Hell's Canyon

                 She thought we'd like a hundred-
                 dollar-a-day jet-boat ride 
                 up Hell's Canyon, and we did, 
                 even if it went by 
                 fast, even if the wind flattened 
                 any chance to talk it over until now,
                 her father and I uselessly grabbing
                 our wild hair, cylindrical pipes 
                 of volcanic rock hulking
                 over us, she at the prow,
                 my nature-woman stepdaughter,
                 Pochantas-braid flopping
                 happily behind. Forty miles per hour, 
                 we were screaming 
                 "Oh look!" "Stupendous!"  
                 and it is true, we really did
                 love the rocks, bare cliffs, 
                 fierce Hackberry trees, the cut-throat 
                 accretion of the Snake River. 
                 We loved them like confession,
                 mountains hooded over us 
                 like Cappucine monks, 
                 shadows poured in crevasses. 
                 We were sorry, believe me,
                 for our history of gas-guzzling 
                 cars, bottles tossed, 
                 and Chem-lawn. We didn't 
                 trouble her with nearly all 
                 the things we're sorry for. 
                 She pointed out the condor 
                 lifting off from a cliff, same 
                 hooked beak that dropped 
                 the worst sinners to the flood 
                 of Cocytus. But then she fished
                 a bag of cherries
                 out of her back-pack,
                 and invented the spitting-the-pits 
                 game. It was great to have 
                 those sweet bursts 
                 in the mouth, and the eye 
                 of a water-sworl to aim at, 
                 something we could handle,
                 with all that other overhead. 


                 *          *          *


                 Deer

                 From my window, I watch
                 the deer flail down
                 into snow-nests by the creek.
                 They are thin and cold.
                 They stay about an hour,
                 then nose the air and move on 
                 among the iron trees.
                 They pick up the shadow 
                 of their flesh and enter 
                 the rooms of my worry. 

                 I have a dream 
                 of a buried body. The body is
                 my fault, I have to keep watch, 
                 to keep someone from 
                 discovering the awful truth. 
                 Sometimes it is a Bosnian 
                 child. Sometimes when I look, 
                 it is a tangle of naked bodies 
                 thrown in a pit, and I don't 
                 know which country I'm in.
                 Sometimes it is only 
                 the water, dangerously 
                 bulging as it did last month,
                 leaving a scaffolding
                 of trees across the creek.

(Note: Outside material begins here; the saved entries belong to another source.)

(* ===== verification/RebuildState.v ===== *)
(** * Match rebuild state

    Models src/core/data/match_rebuild_state.py: the table [match_rebuild_state] of one agency
    (row-level security restricts every statement to it), whose key is (scope, scope_id).  Each
    function is one transaction; [now] is its CURRENT_TIMESTAMP, [wall] the reading of
    [datetime.now], both in seconds. *)

From S2P Require Import Prelude.
Local Open Scope Z_scope.

Record rrow := mkRRow {
  rr_pending : bool;
  rr_generation : Z;
  rr_updated_at : Z;
  rr_dispatch_after : Z;
  rr_claim_token : option string;
  rr_claim_expires : option Z;
  rr_last_requested : Z
}.
Abbreviation rtable := (gmap (string * Z) rrow).
Abbreviation RM := (M rtable).

(** The two environment variables. *)
Class RebuildConfig := {
  _PENDING_STALE_SEC : Z;
  _DISPATCH_CLAIM_TTL_SEC : Z
}.

(** ** SQL statements *)

(** [UPDATE ... SET f WHERE scope = s AND scope_id = ANY(ids)] *)
Definition update_ids (s : string) (ids : list Z) (f : rrow → rrow) : RM unit :=
  modify (map_imap (λ k r, Some (if decide (k.1 = s ∧ k.2 ∈ ids) then f r else r))).
(** [INSERT ... ON CONFLICT DO NOTHING] *)
Definition insert_missing (s : string) (i : Z) (r : rrow) (t : rtable) : rtable :=
  match t !! (s, i) with Some _ => t | None => <[(s, i) := r]> t end.
(** [SELECT scope_id, ... WHERE scope = s AND scope_id = ANY(ids)], by ascending id. *)
Definition select_ids (s : string) (ids : list Z) (t : rtable) : list (Z * rrow) :=
  omap (λ i, (λ r, (i, r)) <$> t !! (s, i)) ids.
(** The rows of a scope that satisfy [p]. *)
Definition select_where (s : string) (p : rrow → bool) (t : rtable) : list (Z * rrow) :=
  omap (λ kv : (string * Z) * rrow,
          if decide (kv.1.1 = s ∧ p kv.2 = true) then Some (kv.1.2, kv.2) else None) (map_to_list t).

Definition idle_row (now : Z) : rrow := mkRRow false 0 now now None None now.

(** [sorted({int(v) for v in ids if int(v) > 0})] *)
Definition sorted_set (ids : list Z) : list Z := ssort Z.leb (remove_dups ids).
Definition positive_ids (ids : list Z) : list Z := sorted_set (List.filter (λ i, 0 <? i) ids).

(** ** Staleness and claims *)

Section State.
Context `{RebuildConfig}.

(* src/core/data/match_rebuild_state.py :: _is_stale *)
Definition _is_stale (wall updated_at : Z) : bool :=
  if _PENDING_STALE_SEC <=? 0 then false else _PENDING_STALE_SEC <? wall - updated_at.
(* src/core/data/match_rebuild_state.py :: _claim_expired *)
Definition _claim_expired (wall : Z) (claim_expires_at : option Z) : bool :=
  match claim_expires_at with Some x => x <=? wall | None => true end.
(* src/core/data/match_rebuild_state.py :: _dispatch_after_expr *)
Definition _dispatch_after_expr (now seconds : Z) : Z := now + Z.max 0 seconds.

(** [claim IS NULL OR claim <= CURRENT_TIMESTAMP] *)
Definition claim_free (now : Z) (r : rrow) : bool :=
  match rr_claim_expires r with Some x => x <=? now | None => true end.

Definition debounced (now debounce : Z) (r : rrow) : rrow :=
  mkRRow true (rr_generation r + 1) now (_dispatch_after_expr now debounce)
    (if claim_free now r then None else rr_claim_token r)
    (if claim_free now r then None else rr_claim_expires r) now.
Definition suppressed (now : Z) (r : rrow) : rrow :=
  mkRRow (rr_pending r) (rr_generation r + 1) now (rr_dispatch_after r) (rr_claim_token r)
    (rr_claim_expires r) now.
Definition enqueued (now : Z) (r : rrow) : rrow :=
  mkRRow true (rr_generation r + 1) now now None None now.

(** Whether a request is coalesced into the rebuild in flight. *)
Definition coalesces (wall : Z) (r : rrow) : bool :=
  let pending := if rr_pending r && _is_stale wall (rr_updated_at r) then false else rr_pending r in
  pending && negb (_claim_expired wall (rr_claim_expires r)).

(* src/core/data/match_rebuild_state.py :: request_rebuild *)
Definition request_rebuild (now wall : Z) (scope : string) (scope_id debounce_seconds : Z) : RM bool :=
  do! modify (insert_missing scope scope_id (idle_row now)) in
  let! row := gets (λ t : rtable, t !! (scope, scope_id)) in
  match row with
  | None => ret true
  | Some r =>
      if bool_decide (scope = "demande") && (0 <? debounce_seconds) then
        do! update_ids scope [scope_id] (debounced now debounce_seconds) in ret true
      else if coalesces wall r then
        do! update_ids scope [scope_id] (suppressed now) in ret false
      else
        do! update_ids scope [scope_id] (enqueued now) in ret true
  end.

(* src/core/data/match_rebuild_state.py :: request_rebuild_batch *)
Definition request_rebuild_batch (now wall : Z) (scope : string) (scope_ids : list Z)
    (debounce_seconds : Z) : RM (list Z) :=
  let normalized_ids := positive_ids scope_ids in
  match normalized_ids with
  | [] => ret []
  | _ =>
      do! modify (λ t, foldl (λ t i, insert_missing scope i (idle_row now) t) t normalized_ids) in
      if bool_decide (scope = "demande") && (0 <? debounce_seconds) then
        do! update_ids scope normalized_ids (debounced now debounce_seconds) in ret normalized_ids
      else
        let! rows := gets (select_ids scope normalized_ids) in
        let suppress (ir : Z * rrow) := coalesces wall ir.2 in
        let rows := List.filter (λ ir : Z * rrow, 0 <? ir.1) rows in
        let suppress_ids := map fst (List.filter suppress rows) in
        let enqueue_ids := map fst (List.filter (λ ir, negb (suppress ir)) rows) in
        do! match suppress_ids with
            | [] => ret tt
            | _ => update_ids scope suppress_ids (suppressed now)
            end in
        do! match enqueue_ids with
            | [] => ret tt
            | _ => update_ids scope enqueue_ids (enqueued now)
            end in
        ret (sorted_set enqueue_ids)
  end.

(* src/core/data/match_rebuild_state.py :: get_generation *)
Definition get_generation (scope : string) (scope_id : Z) : RM Z :=
  gets (λ t : rtable, match t !! (scope, scope_id) with Some r => rr_generation r | None => 0 end).

(** ** Counters *)

Definition dispatchable (now : Z) (r : rrow) : bool :=
  rr_pending r && (rr_dispatch_after r <=? now) && claim_free now r.
Definition count_where (s : string) (p : rrow → bool) : RM Z :=
  gets (λ t, Z.of_nat (length (select_where s p t))).
(* src/core/data/match_rebuild_state.py :: count_dispatchable *)
Definition count_dispatchable (now : Z) (scope : string) : RM Z := count_where scope (dispatchable now).
(* src/core/data/match_rebuild_state.py :: count_pending *)
Definition count_pending (scope : string) : RM Z := count_where scope rr_pending.
(* src/core/data/match_rebuild_state.py :: count_claimed_dispatches *)
Definition count_claimed_dispatches (now : Z) (scope : string) : RM Z :=
  count_where scope (λ r, rr_pending r &&
    match rr_claim_expires r with Some x => now <? x | None => false end).
Definition claim_lapsed (now : Z) (r : rrow) : bool :=
  rr_pending r && match rr_claim_expires r with Some x => x <=? now | None => false end.
(* src/core/data/match_rebuild_state.py :: count_expired_dispatch_claims *)
Definition count_expired_dispatch_claims (now : Z) (scope : string) : RM Z :=
  count_where scope (claim_lapsed now).

(** The rows as (scope_id, updated_at), for every scope. *)
(* src/core/data/match_rebuild_state.py :: fetch_stale_pending *)
Definition fetch_stale_pending (now : Z) (limit : nat) (stale_seconds : option Z)
  : RM (list ((string * Z) * Z)) :=
  let stale := default _PENDING_STALE_SEC stale_seconds in
  if stale <=? 0 then ret []
  else gets (λ t : rtable,
    map (λ kr, (kr.1, rr_updated_at kr.2))
      (take limit (ssort (λ a b, rr_updated_at a.2 <=? rr_updated_at b.2)
        (List.filter (λ kr, rr_pending kr.2 && (rr_updated_at kr.2 <? now - stale)) (map_to_list t))))).

(** ** Dispatch *)

(** ORDER BY dispatch_after, last_requested_at, scope_id. *)
Definition dispatch_leb (a b : Z * rrow) : bool :=
  if rr_dispatch_after a.2 <? rr_dispatch_after b.2 then true
  else if rr_dispatch_after b.2 <? rr_dispatch_after a.2 then false
  else if rr_last_requested a.2 <? rr_last_requested b.2 then true
  else if rr_last_requested b.2 <? rr_last_requested a.2 then false
  else a.1 <=? b.1.

Definition claimed (now ttl : Z) (token : string) (r : rrow) : rrow :=
  mkRRow (rr_pending r) (rr_generation r) now (rr_dispatch_after r) (Some token) (Some (now + ttl))
    (rr_last_requested r).
(** The rows a claim takes: [locked] are the rows another transaction holds (SKIP LOCKED). *)
Definition candidates (now : Z) (scope : string) (limit : nat) (locked : list Z) (t : rtable)
  : list (Z * rrow) :=
  take limit (ssort dispatch_leb
    (List.filter (λ ir : Z * rrow, negb (bool_decide (ir.1 ∈ locked)))
       (select_where scope (dispatchable now) t))).
Definition claim_ttl (claim_ttl_seconds : option Z) : Z :=
  Z.max 10 (match claim_ttl_seconds with
            | Some n => if n =? 0 then _DISPATCH_CLAIM_TTL_SEC else n
            | None => _DISPATCH_CLAIM_TTL_SEC
            end).
(** [token] is the caller's token, or the fresh uuid when it gives none. *)
(* src/core/data/match_rebuild_state.py :: claim_dispatchable_scope_ids *)
Definition claim_dispatchable_scope_ids (now : Z) (scope : string) (limit : nat) (locked : list Z)
    (token : string) (claim_ttl_seconds : option Z) : RM (list Z) :=
  let! rows := gets (candidates now scope limit locked) in
  let ids := map fst rows in
  do! update_ids scope ids (claimed now (claim_ttl claim_ttl_seconds) token) in
  ret (sorted_set (List.filter (λ i, 0 <? i) ids)).

Definition released (now : Z) (r : rrow) : rrow :=
  mkRRow (rr_pending r) (rr_generation r) now (rr_dispatch_after r) None None (rr_last_requested r).
Definition expiry_leb (a b : Z * rrow) : bool :=
  default 0 (rr_claim_expires a.2) <=? default 0 (rr_claim_expires b.2).
(* src/core/data/match_rebuild_state.py :: reclaim_expired_dispatch_claims *)
Definition reclaim_expired_dispatch_claims (now : Z) (scope : string) (limit : nat) (locked : list Z)
  : RM Z :=
  let! rows := gets (λ t, take limit (ssort expiry_leb
    (List.filter (λ ir : Z * rrow, negb (bool_decide (ir.1 ∈ locked)))
       (select_where scope (claim_lapsed now) t)))) in
  do! update_ids scope (map fst rows) (released now) in
  ret (Z.of_nat (length rows)).

(** ** Completion *)

Definition finished (now : Z) (again : bool) (r : rrow) : rrow :=
  mkRRow again (rr_generation r) now now None None (rr_last_requested r).
(* src/core/data/match_rebuild_state.py :: complete_rebuild *)
Definition complete_rebuild (now : Z) (scope : string) (scope_id start_generation : Z) : RM bool :=
  let! row := gets (λ t : rtable, t !! (scope, scope_id)) in
  match row with
  | None => ret false
  | Some r =>
      if start_generation <? rr_generation r then
        do! update_ids scope [scope_id] (finished now true) in ret true
      else
        do! update_ids scope [scope_id] (finished now false) in ret false
  end.

(** A dict from ids to generations. *)
Definition start_of (g : list (Z * Z)) (i : Z) : Z :=
  default 0 (snd <$> List.find (λ kv : Z * Z, kv.1 =? i) g).
(* src/core/data/match_rebuild_state.py :: complete_rebuild_batch *)
Definition complete_rebuild_batch (now : Z) (scope : string) (start_generations : list (Z * Z))
  : RM (list Z) :=
  let scope_ids := positive_ids (map fst start_generations) in
  match scope_ids with
  | [] => ret []
  | _ =>
      let! rows := gets (select_ids scope scope_ids) in
      match rows with
      | [] => ret []
      | _ =>
          let rows := List.filter (λ ir : Z * rrow, 0 <? ir.1) rows in
          let behind (ir : Z * rrow) := start_of start_generations ir.1 <? rr_generation ir.2 in
          let rerun_ids := map fst (List.filter behind rows) in
          let done_ids := map fst (List.filter (λ ir, negb (behind ir)) rows) in
          do! match rerun_ids with
              | [] => ret tt
              | _ => update_ids scope rerun_ids (finished now true)
              end in
          do! match done_ids with
              | [] => ret tt
              | _ => update_ids scope done_ids (finished now false)
              end in
          ret (sorted_set rerun_ids)
      end
  end.
End State.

                 The deer feed on the briars 
                 of last resort, while I watch
                 from my room. They remain 
                 within their own keeping, 
                 along the gully of the creek. 
                 They ask nothing of me. 
                 And sometimes, I spot 
                 the steam of their nostrils, 
                 even from here. 
                 The grieflessness of deer 
                 enters me, then, and I am 
                 not afraid, for once.